Examine the listing below and state how many of its lines contain the word "isinstance". Write only the number.

*** Opening RECORDS SUPPLIED ***

Section Webhooks.
(** [createHmac('sha256', secret).update(payload).digest('hex')]: Node's
    HMAC-SHA256 of [payload] keyed by [secret], as lowercase hex. *)
Variable hmac_sha256_hex : forall (secret payload : string), string.

(** [JSON.parse]: the parsed value, or [None] where it throws a SyntaxError. *)
Variable json : Type.
Variable JSON_parse : string -> option json.

Definition verifySignature (payload signature secret : string) : exn + bool :=
  validateRequired (Some payload) "payload" >>
  validateRequired (Some signature) "signature" >>
  validateRequired (Some secret) "secret" >>
  let expectedSignature := hmac_sha256_hex secret payload in
  inr (String.eqb signature expectedSignature).

(** The call to [JSON.parse], recorded in the trace. *)
Definition parse (text : string) : Eff.M unit json :=
  Eff.call (JsonParse text)
    (fun s => match JSON_parse text with
              | Some v => (inr v, s)
              | None => (inl (SyntaxError "Unexpected token in JSON"), s)
              end).

Definition verifyAndParse (payload signature secret : string) : Eff.M unit json :=
  ok <- Eff.lift (verifySignature payload signature secret) ;;
  if negb ok then Eff.throw authenticity_error
  else Eff.try_catch (parse payload) (fun _ => Eff.throw parse_error).
End Webhooks.
End WebhooksModule.

(* ===================================================================== *)
(** ** Wire types (src/types/index.ts) *)
(* ===================================================================== *)

(** [APIResponse<T>]; an absent [data] is [None]. *)
Record APIResponse (T : Type) : Type := mkAPIResponse {
  success : bool;
  data : option T;
  statusCode : Z;
  headers : list (string * string)
}.
Arguments mkAPIResponse {T}.
Arguments success {T}.
Arguments data {T}.
Arguments statusCode {T}.
Arguments headers {T}.

Module PaymentVerification.
Record t : Type := mk {
  isValid : bool;
  txHash : string;
  status : string;
  sender : string;
  recipient : string;
  amountUsd : JS.number;
  token : string;
  chain : string;
  blockNumber : option JS.number;
  timestamp : string;
  error : option string
}.
End PaymentVerification.

Module SubmitPaymentResponse.
Record t (resource_t : Type) : Type := mk {
  success : bool;
  status : string;
  txHash : string;
  txHashCommission : option string;
  amountUsd : JS.number;
  budgetRemaining : JS.number;
  resource : option resource_t;
  error : option string
}.
Arguments mk {resource_t}.
Arguments success {resource_t}.
Arguments status {resource_t}.
Arguments txHash {resource_t}.
Arguments txHashCommission {resource_t}.
Arguments amountUsd {resource_t}.
Arguments budgetRemaining {resource_t}.
Arguments resource {resource_t}.
Arguments error {resource_t}.
End SubmitPaymentResponse.

Module MandatePayload.
Record t : Type := mk {
  sub : string;
  budget_usd : string;
  budget_remaining : string;
  scope : string;
  exp : JS.number;
  iat : JS.number;
  nonce : string
}.
End MandatePayload.

Module VerifyMandateResponse.
Record t : Type := mk {
  valid : bool;
  payload : option MandatePayload.t;
  error : option string
}.
End VerifyMandateResponse.

Module IssueMandateResponse.
Record t : Type := mk {
  mandateId : string;
  mandateToken : string;
  issuedAt : JS.number;
  expiresAt : JS.number
}.
End IssueMandateResponse.

(* ===================================================================== *)
(** ** Payment settlement protocol (src/modules/payments.ts) *)
(* ===================================================================== *)

Module PaymentsModule.
Import Validation.
Local Open Scope eff_scope.

(** The double-quote character, for the JSON text of the payment header. *)
Definition dquote : string := String (ascii_of_nat 34) EmptyString.

(** [JSON.stringify] of a string made of characters that need no escape. *)
Definition json_string (s : string) : string := dquote ++ s ++ dquote.

(** [JSON.stringify(paymentPayload)]: the keys in insertion order. *)
Definition stringify_paymentPayload (tx_hash : string)
    (tx_hash_commission : option string) : string :=
  "{" ++ json_string "scheme" ++ ":" ++ json_string "eip3009" ++ ","
      ++ json_string "tx_hash" ++ ":" ++ json_string tx_hash
      ++ match tx_hash_commission with
         | Some c => "," ++ json_string "tx_hash_commission" ++ ":" ++ json_string c
         | None => EmptyString
         end
      ++ "}".

(** A default parameter value: used when the argument is undefined. *)
Definition default {A : Type} (d : A) (arg : option A) : A :=
  match arg with Some a => a | None => d end.

(** [a || b] where both may be undefined. *)
Definition or_undefined (a b : option JS.number) : option JS.number :=
  match a with
  | Some x => if JS.truthy_number x then a else b
  | None => b
  end.

Section Payments.
(** The gateway as the client sees it: a state that answers each request and
    moves on. *)
Variable Env : Type.

(** The body served by the resource endpoint ([any] in the source) and the
    two properties the client reads from it. *)
Variable resource_t : Type.
Variable amount_usd : resource_t -> option JS.number.
Variable budget_remaining : resource_t -> option JS.number.

(** [this.http.get<any>(url, { headers })] *)
Variable http_get_resource :
  Env -> string -> list (string * string) -> (exn + APIResponse resource_t) * Env.

(** [this.http.get<PaymentVerification>(url)] *)
Variable http_get_verification :
  Env -> string -> list (string * string) -> (exn + APIResponse PaymentVerification.t) * Env.

(** Template-literal rendering of a number (a built-in). *)
Variable show_number : JS.number -> string.

Definition get_resource (url : string) (hs : list (string * string))
  : Eff.M Env (APIResponse resource_t) :=
  Eff.call (HttpGet url hs) (fun env => http_get_resource env url hs).

Definition get_verification (url : string)
  : Eff.M Env (APIResponse PaymentVerification.t) :=
  Eff.call (HttpGet url []) (fun env => http_get_verification env url []).

(** [setTimeout] awaited for [ms] milliseconds. *)
Definition sleep (ms : Z) : Eff.M Env unit :=
  Eff.call (Sleep ms) (fun env => (inr tt, env)).
Fixpoint copy_values (fuel : nat) (dict_list : list value) (rec_arr : cell)
    (list_info : option (gmap string list_info_entry)) : result cell :=
  match fuel with
  | O => NoFuel
  | S fuel =>
      match dict_list with
      | [] => Ok rec_arr
      | first :: _ =>
          let self_call := λ dl arr, copy_values fuel dl arr None in
          items0 ← py_items first;
          dict_fields ← build_dict_fields dict_list items0;
          rec_arr ← scalar_pass self_call dict_fields list_info dict_list rec_arr;
          rec_arr ← list_pass self_call list_info dict_list rec_arr;
          dict_pass self_call dict_fields rec_arr
      end
  end.

(** [list_names]: the keys of the first record that hold a list. *)
Definition list_names_of (items0 : list (string * value)) : list string :=
  (List.filter (λ kv : string * value, isinstance kv.2 t_list) items0).*1.

(** One step of the capacity scan, for record [entry] and field [k]. *)
Definition scan_field (entry : value) (list_info : gmap string list_info_entry)
    (k : string) : result (gmap string list_info_entry) :=
  v ← py_getitem entry k;
  n ← py_len v;
  let e := default {| li_len := 0; li_dtype := None |} (list_info !! k) in
  let len := (li_len e `max` n)%nat in
  if negb (dtype_truthy (li_dtype e)) && (0 <? n)%nat then
    v0 ← py_getitem0 v;
    t ← (if isinstance v0 t_dict then mkdtype v0 else get_element_dtype v);
    Ok (<[k := {| li_len := len; li_dtype := Some t |}]> list_info)
  else
    Ok (<[k := {| li_len := len; li_dtype := li_dtype e |}]> list_info).

Definition scan_lists (list_names : list string) (d : list value)
  : result (gmap string list_info_entry) :=
  for_each (λ list_info entry, for_each (scan_field entry) list_names list_info) d ∅.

*** Closing RECORDS SUPPLIED ***

OUTPUT: 2